Tuesday 22 March 2016

#ReadaPlayaWeek: By the Bog of Cats...

Plays, of course, are meant to be seen and not read, but it’s not always possible to see every play. They are not complete on the page, certainly in contemporary theatre where plays can be more collaboratively made than ever before. However, it encourages us (and hopefully others) to read more widely. For the third year, here is our #ReadaPlayaWeek initiative. And, as achieved in 2015, we shall try to choose 26 male playwrights and 26 female playwrights for our play choices.

Week 12: Marina Carr’s By the Bog of Cats… (1998)

Waking the Nation, the Abbey Theatre, Dublin’s 2016 season (marking the centenary of the Easter Rising) includes 18 men and only 2 women in a list of writers and directors involved. The male-centric season possibly reflects the general marginalisation of female voices in Irish theatre, a point that Sara Keating argues here.

By the Bog of Cats… by Marina Carr, considered to be one of Ireland’s leading playwrights, premiered at the Abbey in October 1998. It’s a poetic re-working of Medea, steeped in Irish myth.

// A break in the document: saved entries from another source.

(** * Insight-Bridge: the ingestion orchestration core

    A shallow embedding of [src/services/ai.service.ts] (rate limiter,
    retry executor, enricher) and of the two versions of
    [ingestion.service.ts] (the batch pipeline), with the properties of
    the specification stated and settled against them.

    Conventions of the embedding.
    - Time is an integer number of milliseconds ([Date.now()]); the clock
      of the model advances across [sleep] only.
    - A JavaScript string is a [string]: one [ascii] stands for one code
      unit, so [String.length] is [text.length].
    - An [async] method is a function of the state-and-exception monad
      [M]; [await] is bind, [throw] is [throw], [try/catch] is [tryCatch].
      Such a function is the method run for one request, from its first
      statement to its last, with no code of another request in
      between.  What calls of the rate limiter made for different
      requests do to the shared budget when they interleave at its
      [await]s is modelled apart, by the steps of a [Pool].
    - Calls of [logger] have no effect on the state and are left out.
    - The collaborators (Gemini, GNews, PostgreSQL) answer through the
      oracles of an environment [Env]; every action they see is appended
      to the [trace] of the world. *)

From Stdlib Require Import ZArith List String Ascii Bool Lia DecimalString.
From Stdlib Require Import Floats.PrimFloat.
From Stdlib Require Import DecimalNat.
Import ListNotations.

Open Scope string_scope.
Open Scope Z_scope.

(** ** Strings *)

(** [s.includes(sub)]. *)
Fixpoint includes (s sub : string) : bool :=
  if String.prefix sub s then true
  else match s with
       | EmptyString => false
       | String _ t => includes t sub
       end.

(** Template-literal rendering of an integer and of an array length. *)
Definition string_of_Z (z : Z) : string := NilZero.string_of_int (Z.to_int z).
Definition string_of_nat (n : nat) : string := NilZero.string_of_uint (Nat.to_uint n).

Definition newline : string := String (ascii_of_nat 10) EmptyString.

(** The white space and line terminators that [String.prototype.trim]
    and [parseInt] remove, among the code units an [ascii] can hold
    (0 to 255): TAB, LF, VT, FF, CR, SP and the no-break space U+00A0. *)
Definition is_space (c : ascii) : bool :=
  let n := nat_of_ascii c in
  ((9 <=? n) && (n <=? 13))%nat || (n =? 32)%nat || (n =? 160)%nat.

Fixpoint trimStart (s : string) : string :=
  match s with
  | String c t => if is_space c then trimStart t else s
  | EmptyString => EmptyString
  end.

Fixpoint trimEnd (s : string) : string :=
  match s with
  | EmptyString => EmptyString
  | String c t =>
      match trimEnd t with
      | EmptyString => if is_space c then EmptyString else String c EmptyString
      | t' => String c t'
      end
  end.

The play (which has a largely female cast) focuses on Hester Swane, some sort of gypsy – or Tinker – who lives in a caravan on the bog of cats. A troubled woman to say the least, she is being forced to move out of her cottage and back into her caravan by the father of her daughter because he’s getting married to a younger, wealthier woman. Furthermore, she spends the nights wandering the bog pining for her mother who walked out on her during childhood. It’s on one of these night time walks that we first meet Hester in what is a striking opening scene: Hester walking across snow dragging a dead black swan behind her, its blood smearing the white snow red. It’s here that we are also introduced to myth and the uncanny in the play. Hester was once told by her mother that she’d live not a day longer than the black swan that she’s just found dead the previous night. Across three acts, we see her life spiral to its end, as she drunkenly breaks off relationships with her neighbours and Kilbride (her former lover), and destroys her home and farm. At the end of the play, as her story starts to mirror Medea’s, it’s not out of a hatred that she kills her daughter, but more because she doesn’t want her to live pining for her mum in the same way that she did.

There’s another play which By the Bog of Cats… reminds me of: Jerusalem. Both plays are set outside in an ‘edgeland’ area. Both have protagonists refusing eviction and who live in a caravan. And both have myths and folklore running right through them which make them so fascinating. In By the Bog of Cats…, like Jez Butterworth’s Jerusalem, the land has a mythic supremacy over the people living on it. One character, only known as Catwoman, lives in a turf house on the bog and says she can predict things. She claims to ‘know everythin’ that happens on this bog. I’m the keeper of the Bog of Cats… I own this bog’ (Carr, p.271). It’s implied that because she’s “of the land”, she has a power that other people don’t possess, not caring for meretricious things such as land and wealth which the farmer Xavier treasures. Furthermore, Hester claims to be magical herself: ‘things go through my veins besides blood’.

Tonally, the play feels uneven. The second act is set after Kilbride’s wedding and it almost could be from a different play. That doesn’t mean it’s not as good as the other acts; in fact it is a hilarious scene which includes the mother of the groom, dressed in a bridal gown, giving a self-indulgent speech; a priest who doesn’t know who he’s just married; and a penny-pinching father of the bride. A sense of myth and mystery in Irish theatre (such as that in The Weir), I feel, can often be more powerful when it is subtle. In By the Bog of Cats…, by contrast, Irish folklore, Greek myth, ghosts and ghost watchers make for an overwhelming sense of the mythical. This would perhaps be more effective if there was higher specificity of place grounded in the play. In Jerusalem, and maybe the issue is that I keep referring to this very different play despite its similarities, references to nearby (real and fictional) places and allusions to popular culture make the intangible and mythical all the more uncanny and strangely believable. In Carr’s play, although there is a strong sense of place, it is never quite clear where (or indeed when) it is set.


But overall, By the Bog of Cats… is a play brimming with warm humour, memorable female characters, theatrical and poetic images, and an enduring myth at its centre.